▸ **Problem to solve**
For each line below, check whether "Lemma" is present. Report how many lines have it, nothing else.

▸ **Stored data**
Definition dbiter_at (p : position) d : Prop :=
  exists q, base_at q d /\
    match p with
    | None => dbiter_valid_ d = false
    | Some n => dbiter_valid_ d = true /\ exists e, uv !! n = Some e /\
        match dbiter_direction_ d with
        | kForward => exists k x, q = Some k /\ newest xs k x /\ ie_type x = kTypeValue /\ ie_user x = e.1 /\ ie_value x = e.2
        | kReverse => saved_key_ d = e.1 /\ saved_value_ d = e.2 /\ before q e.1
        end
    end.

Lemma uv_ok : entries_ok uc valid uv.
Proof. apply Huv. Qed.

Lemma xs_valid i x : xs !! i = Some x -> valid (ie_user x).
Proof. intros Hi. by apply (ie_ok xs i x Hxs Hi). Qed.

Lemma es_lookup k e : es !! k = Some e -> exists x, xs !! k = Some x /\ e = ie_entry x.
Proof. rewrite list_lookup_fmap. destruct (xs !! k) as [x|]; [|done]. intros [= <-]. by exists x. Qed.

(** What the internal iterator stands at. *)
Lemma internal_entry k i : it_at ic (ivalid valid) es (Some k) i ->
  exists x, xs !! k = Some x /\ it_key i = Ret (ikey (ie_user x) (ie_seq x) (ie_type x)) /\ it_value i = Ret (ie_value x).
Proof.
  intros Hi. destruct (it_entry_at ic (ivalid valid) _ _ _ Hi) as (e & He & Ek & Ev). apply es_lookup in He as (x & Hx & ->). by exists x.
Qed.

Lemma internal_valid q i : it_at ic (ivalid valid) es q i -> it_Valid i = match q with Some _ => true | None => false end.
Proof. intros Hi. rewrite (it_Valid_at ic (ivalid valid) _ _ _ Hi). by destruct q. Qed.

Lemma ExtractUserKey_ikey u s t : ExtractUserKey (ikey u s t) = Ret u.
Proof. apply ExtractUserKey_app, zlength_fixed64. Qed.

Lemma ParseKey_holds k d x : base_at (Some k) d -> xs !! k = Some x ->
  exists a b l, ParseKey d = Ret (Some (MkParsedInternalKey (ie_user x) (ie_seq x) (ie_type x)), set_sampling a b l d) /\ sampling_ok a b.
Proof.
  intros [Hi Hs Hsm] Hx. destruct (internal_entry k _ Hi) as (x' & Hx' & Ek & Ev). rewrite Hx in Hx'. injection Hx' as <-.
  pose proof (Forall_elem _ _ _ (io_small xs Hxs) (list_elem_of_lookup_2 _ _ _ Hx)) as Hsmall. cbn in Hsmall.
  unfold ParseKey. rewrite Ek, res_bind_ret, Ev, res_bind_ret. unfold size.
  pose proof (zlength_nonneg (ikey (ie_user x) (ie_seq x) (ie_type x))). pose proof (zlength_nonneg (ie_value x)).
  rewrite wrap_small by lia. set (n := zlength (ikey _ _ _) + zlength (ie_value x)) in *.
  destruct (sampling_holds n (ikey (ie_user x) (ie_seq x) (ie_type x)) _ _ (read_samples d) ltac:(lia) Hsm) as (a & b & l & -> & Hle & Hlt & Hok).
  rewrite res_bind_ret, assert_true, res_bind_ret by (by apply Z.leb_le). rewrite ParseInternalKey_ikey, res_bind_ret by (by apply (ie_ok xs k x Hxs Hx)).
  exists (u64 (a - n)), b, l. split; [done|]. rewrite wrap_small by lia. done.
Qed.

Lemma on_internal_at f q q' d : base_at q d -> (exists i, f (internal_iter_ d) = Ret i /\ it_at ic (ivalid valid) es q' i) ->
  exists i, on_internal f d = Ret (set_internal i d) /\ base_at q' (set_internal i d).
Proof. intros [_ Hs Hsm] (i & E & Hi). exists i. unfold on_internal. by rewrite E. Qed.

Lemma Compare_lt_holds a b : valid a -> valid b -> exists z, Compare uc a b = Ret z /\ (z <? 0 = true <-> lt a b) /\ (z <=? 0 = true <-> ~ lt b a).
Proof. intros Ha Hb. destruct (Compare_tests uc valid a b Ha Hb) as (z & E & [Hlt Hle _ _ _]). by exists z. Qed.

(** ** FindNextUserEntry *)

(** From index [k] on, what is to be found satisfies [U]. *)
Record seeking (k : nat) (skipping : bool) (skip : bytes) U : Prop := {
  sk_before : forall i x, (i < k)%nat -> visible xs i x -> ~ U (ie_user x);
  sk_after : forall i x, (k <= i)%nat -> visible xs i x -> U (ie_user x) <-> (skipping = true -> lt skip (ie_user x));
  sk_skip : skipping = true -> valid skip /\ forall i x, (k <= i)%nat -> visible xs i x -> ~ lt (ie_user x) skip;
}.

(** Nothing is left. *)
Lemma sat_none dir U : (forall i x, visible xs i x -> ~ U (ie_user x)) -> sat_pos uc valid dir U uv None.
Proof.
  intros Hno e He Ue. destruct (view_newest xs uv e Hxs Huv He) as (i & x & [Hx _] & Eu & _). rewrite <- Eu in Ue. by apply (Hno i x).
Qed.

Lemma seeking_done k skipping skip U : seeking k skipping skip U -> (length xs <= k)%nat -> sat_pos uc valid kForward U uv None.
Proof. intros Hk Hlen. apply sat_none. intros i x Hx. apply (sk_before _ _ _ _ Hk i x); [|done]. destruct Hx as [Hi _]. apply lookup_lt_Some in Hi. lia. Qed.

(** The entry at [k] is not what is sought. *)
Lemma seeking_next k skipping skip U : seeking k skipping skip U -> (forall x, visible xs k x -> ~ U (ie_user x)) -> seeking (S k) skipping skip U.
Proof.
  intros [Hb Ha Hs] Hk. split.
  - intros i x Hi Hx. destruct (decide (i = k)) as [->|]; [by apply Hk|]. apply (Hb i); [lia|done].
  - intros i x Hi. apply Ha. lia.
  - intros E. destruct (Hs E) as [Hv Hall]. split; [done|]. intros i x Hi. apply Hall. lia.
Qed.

▸ **Reply to the exercise**
12